2. Rajiah P, Sinha R, Cuevas C, et al. Imaging of uncommon retroperitoneal mass. Radiographics. 2011;31:949–976.
ADDITIONAL READING
N/A
See Also (Topic, Algorithm, Media)
• Retroperitoneal Abscess
• Retroperitoneal Fibrosis (RPF, Ormond Disease)
• Retroperitoneal Hematoma
• Retroperitoneal Liposarcoma
• Retroperitoneal Lymphoma
• Retroperitoneal Masses, Fluids, and Cysts Image ![]()
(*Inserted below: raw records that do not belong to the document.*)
Lemma bt_drain_line clock k cs eol s :
  (1 ≤ length cs ≤ 31)%nat →
  Forall (fun c => is_eol c = false) cs →
  is_eol eol = true →
  btBufferIndex s = 0 → length (btCommandBuffer s) = 32%nat →
  let buf := cs ++ NUL :: drop (S (length cs)) (btCommandBuffer s) in
  let s' := bt_drain clock k (cs ++ [eol]) s in
  s' = with_lastInfoMs (ulong (clock (k + length cs)%nat))
         (with_btBufferIndex 0
            (snd (processCommand buf BTSerial
                    (with_btCommandBuffer buf
                       (with_btBufferIndex (Z.of_nat (length cs)) s)))))
  ∧ (Forall (fun c => c ≠ NUL) cs → cstr buf = cs)
  ∧ btBufferIndex s' = 0
  ∧ length (btCommandBuffer s') = 32%nat.
Proof.
  intros Hlen Hcs Heol Hi Hb buf s'.
  assert (Hfill : bt_drain clock k cs s
                  = with_btBufferIndex (Z.of_nat (length cs))
                      (with_btCommandBuffer
                         (cs ++ drop (length cs) (btCommandBuffer s)) s)).
  { rewrite (bt_drain_fill clock cs Hcs k [] (btCommandBuffer s) s);
      [| done | done | cbn; lia | cbn; lia].
    cbn [length app Nat.add Nat.sub].
    rewrite Nat.min_l by lia. rewrite firstn_all2 by lia. reflexivity. }
  assert (Hdrop : drop (length cs) (btCommandBuffer s)
                  = default NUL (btCommandBuffer s !! length cs)
                    :: drop (S (length cs)) (btCommandBuffer s)).
  { destruct (lookup_lt_is_Some_2 (btCommandBuffer s) (length cs)) as [x Hx];
      [lia|].
    rewrite Hx. cbn [default]. by apply drop_S. }
  assert (Hs' : s' = with_lastInfoMs (ulong (clock (k + length cs)%nat))
                       (with_btBufferIndex 0
                          (snd (processCommand buf BTSerial
                                  (with_btCommandBuffer buf
                                     (with_btBufferIndex
                                        (Z.of_nat (length cs)) s)))))).
  { subst s'. rewrite bt_drain_app, Hfill. cbn [bt_drain].
    unfold bt_byte. rewrite Heol. fields.
    replace (0 <? Z.of_nat (length cs)) with true by lia. cbv iota.
    rewrite Hdrop, aset_middle. reflexivity. }
  split; [exact Hs'|]. split; [intros Hn; by apply cstr_app_NUL|].
  rewrite Hs'. fields.
  destruct (processCommand_buffer buf BTSerial
              (with_btCommandBuffer buf
                 (with_btBufferIndex (Z.of_nat (length cs)) s))) as [Eb _].
  split; [reflexivity|]. rewrite Eb. fields. subst buf.
  rewrite length_app. cbn [length]. rewrite length_drop. lia.
Qed.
• Retroperitoneal Rheumatoid Nodules
• Retroperitoneal Sarcoma
• Retroperitoneum, Fat Necrosis
CODES
ICD9
• 158.0 Malignant neoplasm of retroperitoneum
• 568.89 Other specified disorders of peritoneum
• 789.39 Abdominal or pelvic swelling, mass, or lump, other specified site
ICD10
• C48.0 Malignant neoplasm of retroperitoneum
• K68.9 Other disorders of retroperitoneum
• R19.09 Other intra-abdominal and pelvic swelling, mass and lump
CLINICAL/SURGICAL PEARLS
Most solid retroperitoneal masses are malignant.